Listed records >>
Lemma valid_pos_two_ways x y :
  is_valid_pos x y = true -> (2 <= length (path_neighbors x y))%nat.
Proof.
  intros Hv. pose proof (valid_pos_bounds x y Hv) as [Hx Hy].
  pose proof two_ways_everywhere_true as H. unfold two_ways_everywhere in H.
  rewrite forallb_forall in H. specialize (H x (coordinates_in x Hx)).
  rewrite forallb_forall in H. specialize (H y (coordinates_in y Hy)).
  rewrite Hv in H. cbn [negb orb] in H. apply Z.leb_le in H. lia.
Qed.

Lemma directions_nodup : NoDup DIRECTIONS.
Proof.
  unfold DIRECTIONS.
  repeat (constructor; [cbn; intros H; repeat destruct H as [H | H]; try discriminate; exact H |]).
  constructor.
Qed.

(** An ant on a cell of the board always has an eligible direction. *)
Lemma on_board_not_boxed_in ant :
  is_valid_pos (Ant.x ant) (Ant.y ant) = true -> boxed_in ant = false.
Proof.
  intros Hv. apply valid_pos_two_ways in Hv.
  destruct (boxed_in ant) eqn:Hbox; [exfalso | reflexivity].
  unfold boxed_in in Hbox. rewrite forallb_forall in Hbox.
  assert (Hnd : NoDup (path_neighbors (Ant.x ant) (Ant.y ant)))
    by (apply NoDup_filter, directions_nodup).
  destruct (path_neighbors (Ant.x ant) (Ant.y ant)) as [| i [| j rest]] eqn:Ep;
    cbn in Hv; try lia.
  assert (Hi : In i (path_neighbors (Ant.x ant) (Ant.y ant)))
    by (rewrite Ep; left; reflexivity).
  assert (Hj : In j (path_neighbors (Ant.x ant) (Ant.y ant)))
    by (rewrite Ep; right; left; reflexivity).
  apply filter_In in Hi, Hj. destruct Hi as [Hid Hip], Hj as [Hjd Hjp].
  pose proof (Hbox i Hid) as Bi. pose proof (Hbox j Hjd) as Bj.
  unfold blocked in Bi, Bj. rewrite Hip in Bi. rewrite Hjp in Bj.
  cbn [negb] in Bi, Bj. rewrite orb_false_r in Bi, Bj.
  unfold reverses in Bi, Bj. apply andb_prop in Bi, Bj.
  destruct Bi as [_ Bi], Bj as [_ Bj]. apply Z.eqb_eq in Bi, Bj.
  assert (Hij : i <> j).
  { inversion Hnd as [| ? ? Hnot _]; subst. intros ->. apply Hnot. left. reflexivity. }
  unfold DIRECTIONS in Hid, Hjd. cbn in Hid, Hjd.
  assert (0 <= i < 6) by (repeat destruct Hid as [Hid | Hid]; try lia; contradiction).
  assert (0 <= j < 6) by (repeat destruct Hjd as [Hjd | Hjd]; try lia; contradiction).
  lia.
Qed.

Lemma move_ants_spec (s s' : Simulator.t) verdict :
  Simulator.move_ants s = (verdict, s') ->
  exists k,
    (k <= length (GameInfo.ants (Simulator.info s)))%nat
    /\ GameInfo.ants (Simulator.info s')
       = map (moved (Simulator.info s)) (firstn k (GameInfo.ants (Simulator.info s)))
         ++ skipn k (GameInfo.ants (Simulator.info s))
    /\ base_hp (Simulator.info s') 0
       = base_hp (Simulator.info s) 0
         - arrivals (Simulator.info s) 0 (firstn k (GameInfo.ants (Simulator.info s)))
    /\ base_hp (Simulator.info s') 1
       = base_hp (Simulator.info s) 1
         - arrivals (Simulator.info s) 1 (firstn k (GameInfo.ants (Simulator.info s)))
    /\ (verdict = Running -> k = length (GameInfo.ants (Simulator.info s))).
Proof.
  unfold Simulator.move_ants.
  destruct (Simulator.move_loop _ _ _) as [v g'] eqn:E.
  intros H. injection H as <- <-.
  apply move_loop_spec in E. destruct E as (k & Hk & Hants & _ & H0 & H1 & Hrun).
  exists k. cbn [Simulator.info Simulator.set_info]. auto.
Qed.

(** C1, as the code has it.  An Alive ant within the age limit that has no
    eligible direction is moved all the same: [next_move] returns direction
    0, and the movement phase steps the ant by the offset of direction 0,
    appends 0 to its path and increments its age.  On the map of the game
    the case does not arise for an ant on a cell of the board: each valid
    cell has two path neighbors at least, and a reversal excludes one. *)
Theorem boxed_in_ant_moves_in_direction_0 :
  (forall g ant,
      Ant.state ant = Alive ->
      Ant.age ant + 1 <= Ant.AGE_LIMIT ->
      boxed_in ant = true ->
      GameInfo.next_move g (Ant.set_age ant (Ant.age ant + 1)) = 0
      /\ Ant.x (moved g ant) = Ant.x ant + fst (OFFSET (Z.rem (Ant.y ant) 2) 0)
      /\ Ant.y (moved g ant) = Ant.y ant + snd (OFFSET (Z.rem (Ant.y ant) 2) 0)
      /\ Ant.path (moved g ant) = Ant.path ant ++ [0]
      /\ Ant.age (moved g ant) = Ant.age ant + 1)
  /\
  (forall s s' i ant,
      Simulator.move_ants s = (Running, s') ->
      nth_error (GameInfo.ants (Simulator.info s)) i = Some ant ->
      nth_error (GameInfo.ants (Simulator.info s')) i
      = Some (moved (Simulator.info s) ant))
  /\
  (forall ant,
      is_valid_pos (Ant.x ant) (Ant.y ant) = true -> boxed_in ant = false).
Proof.
  split; [| split].
  - intros g ant Hst Hage Hbox.
    assert (Hnext : GameInfo.next_move g (Ant.set_age ant (Ant.age ant + 1)) = 0)
      by (apply next_move_boxed_in; exact Hbox).
    split; [exact Hnext |].
    assert (E : (Ant.age ant + 1 >? Ant.AGE_LIMIT) = false)
      by (rewrite Z.gtb_ltb; apply Z.ltb_ge; exact Hage).
    destruct ant as [aid apl ax ay ahp alvl aage ast apath aev adef].
    cbn [Ant.state Ant.age Ant.set_age] in Hst, E, Hnext. subst ast.
    unfold moved, stepped.
    cbn [Ant.state Ant.age Ant.set_age Ant.set_state AntState_eqb
         Ant.id Ant.player Ant.x Ant.y Ant.hp Ant.level Ant.path Ant.evasion
         Ant.deflector].
    rewrite E. cbn [Ant.state AntState_eqb]. rewrite Hnext.
    destruct (Simulator.at_enemy_base _);
      cbn [Ant.move Ant.set_state Ant.state Ant.x Ant.y Ant.path Ant.age
           AntState_eqb];
      repeat split.
  - intros s s' i ant Hmove Hi.
    apply move_ants_spec in Hmove. destruct Hmove as (k & _ & Hants & _ & _ & Hrun).
    rewrite Hants, (Hrun eq_refl), firstn_all, skipn_all, app_nil_r.
    apply map_nth_error. exact Hi.
  - exact on_board_not_boxed_in.
Qed.

Lemma boxed_in_ant_moves_in_direction_0_witness :
  Ant.path (moved (Simulator.info stray_simulator) stray_ant) = [0]
  /\ nth_error (GameInfo.ants (Simulator.info (snd (Simulator.move_ants stray_simulator)))) 0
     = Some (moved (Simulator.info stray_simulator) stray_ant)
  /\ boxed_in (Ant.new 0 0 2 9 10 0 0 Alive) = false.
Proof.
  destruct boxed_in_ant_moves_in_direction_0 as (H1 & H2 & H3).
  split; [| split].
  - destruct (H1 (Simulator.info stray_simulator) stray_ant eq_refl) as (_ & _ & _ & Hp & _).
    + vm_compute. discriminate.
    + reflexivity.
    + exact Hp.
  - apply (H2 stray_simulator (snd (Simulator.move_ants stray_simulator)) 0%nat stray_ant);
      reflexivity.
  - apply H3. reflexivity.
Defined.

(** C1, the statement of the specification at a concrete ant.  The ant is
    Alive and has no eligible direction, yet the movement phase takes it from
    (0, 0) to (0, 1) and records direction 0 in its path. *)
Lemma boxed_in_ant_does_not_stay :
  Ant.state stray_ant = Alive
  /\ boxed_in stray_ant = true
  /\ GameInfo.ants (Simulator.info stray_simulator) = [stray_ant]
  /\ exists s' ant',
      Simulator.move_ants stray_simulator = (Running, s')
      /\ GameInfo.ants (Simulator.info s') = [ant']
      /\ (Ant.x stray_ant, Ant.y stray_ant) = (0, 0)
      /\ (Ant.x ant', Ant.y ant') = (0, 1)
      /\ Ant.path stray_ant = []
      /\ Ant.path ant' = [0]
      /\ Ant.age ant' = Ant.age stray_ant + 1.
Proof.
  split; [reflexivity |]. split; [reflexivity |]. split; [reflexivity |].
  eexists. eexists. split; [vm_compute; reflexivity |].
  cbn. repeat split.
Qed.

(* ================================================================== *)
(** * Base HP along a round *)
(* ================================================================== *)









(* ================================================================== *)
(** * Pheromone attenuation *)
(* ================================================================== *)

#[local] Open Scope Q_scope.








Lemma attenuate_floor v : PHEROMONE_MIN <= v -> PHEROMONE_MIN <= GameInfo.attenuate v.
Proof.
  unfold GameInfo.attenuate, PHEROMONE_MIN, PHEROMONE_ATTENUATING_RATIO, PHEROMONE_INIT.
  intros H. lra.
Qed.


Lemma attenuation_on_field g i j k :
  on_field i j k ->
  GameInfo.pheromone (GameInfo.global_pheromone_attenuation g) i j k
  = GameInfo.attenuate (GameInfo.pheromone g i j k).
Proof.
  unfold on_field, MAP_SIZE, EDGE. intros (Hi & Hj & Hk).
  unfold GameInfo.global_pheromone_attenuation, MAP_SIZE, EDGE. cbn.
  replace (0 <=? i)%Z with true by (symmetry; apply Z.leb_le; lia).
  replace (i <? 2)%Z with true by (symmetry; apply Z.ltb_lt; lia).
  replace (0 <=? j)%Z with true by (symmetry; apply Z.leb_le; lia).
  replace (j <? 19)%Z with true by (symmetry; apply Z.ltb_lt; lia).
  replace (0 <=? k)%Z with true by (symmetry; apply Z.leb_le; lia).
  replace (k <? 19)%Z with true by (symmetry; apply Z.ltb_lt; lia).
  reflexivity.
Qed.




#[local] Close Scope Q_scope.

(* ================================================================== *)
(** * Further properties of the code *)
(* ================================================================== *)

#[local] Open Scope Q_scope.
#[local] Open Scope Z_scope.

(* ================================================================== *)
(** * Geometry of the board *)
(* ================================================================== *)

(** Twice the distance, in doubled coordinates: the larger of twice the
    row difference and of the column difference plus the row difference. *)
Lemma distance_doubled x0 y0 x1 y1 :
  0 <= y0 -> 0 <= y1 ->
  2 * distance x0 y0 x1 y1 =
  Z.max (2 * Z.abs (y0 - y1)) (Z.abs (doubled x0 y0 - doubled x1 y1) + Z.abs (y0 - y1)).
Proof.
  intros H0 H1. unfold distance, doubled.
  destruct (Z.eqb_spec (Z.rem (Z.abs (y0 - y1)) 2) 0) as [E | E]; cbn [negb].
  - lia.
  - destruct (x0 >? x1) eqn:G; lia.
Qed.

(** The doubled coordinates of the six neighbors. *)
Lemma neighbor_doubled x y i :
  0 <= y -> 0 <= i < 6 -> 0 <= snd (neighbor x y i) ->
  let n := neighbor x y i in
  (Z.abs (doubled (fst n) (snd n) - doubled x y) = 1 /\ Z.abs (snd n - y) = 1)
  \/ (Z.abs (doubled (fst n) (snd n) - doubled x y) = 2 /\ snd n = y).
Proof.
  intros Hy Hi Hy'. cbv zeta.
  assert (Hp : Z.rem y 2 = 0 \/ Z.rem y 2 = 1) by lia.
  assert (Hc : i = 0 \/ i = 1 \/ i = 2 \/ i = 3 \/ i = 4 \/ i = 5) by lia.
  unfold neighbor, doubled in *.
  destruct Hp as [Hp | Hp]; rewrite Hp in *;
    destruct Hc as [-> | [-> | [-> | [-> | [-> | ->]]]]]; offset_compute; lia.
Qed.

(** X1. [distance] obeys the triangle inequality on the rows [y >= 0]: with
    identity and symmetry, it is a metric there. *)
Theorem distance_triangle_inequality x0 y0 x1 y1 x2 y2 :
  0 <= y0 -> 0 <= y1 -> 0 <= y2 ->
  distance x0 y0 x2 y2 <= distance x0 y0 x1 y1 + distance x1 y1 x2 y2.
Proof.
  intros H0 H1 H2.
  pose proof (distance_doubled x0 y0 x2 y2 H0 H2).
  pose proof (distance_doubled x0 y0 x1 y1 H0 H1).
  pose proof (distance_doubled x1 y1 x2 y2 H1 H2).
  generalize dependent (distance x0 y0 x2 y2).
  generalize dependent (distance x0 y0 x1 y1).
  generalize dependent (distance x1 y1 x2 y2).
  unfold doubled. intros. lia.
Qed.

Directions for this task >> In the answer, the lines from the first line of the data above through the line containing "rewrite forallb_forall in H. specialize (H x" must appear exactly as written, with nothing else.

Expected output >>
Lemma valid_pos_two_ways x y :
  is_valid_pos x y = true -> (2 <= length (path_neighbors x y))%nat.
Proof.
  intros Hv. pose proof (valid_pos_bounds x y Hv) as [Hx Hy].
  pose proof two_ways_everywhere_true as H. unfold two_ways_everywhere in H.
  rewrite forallb_forall in H. specialize (H x (coordinates_in x Hx)).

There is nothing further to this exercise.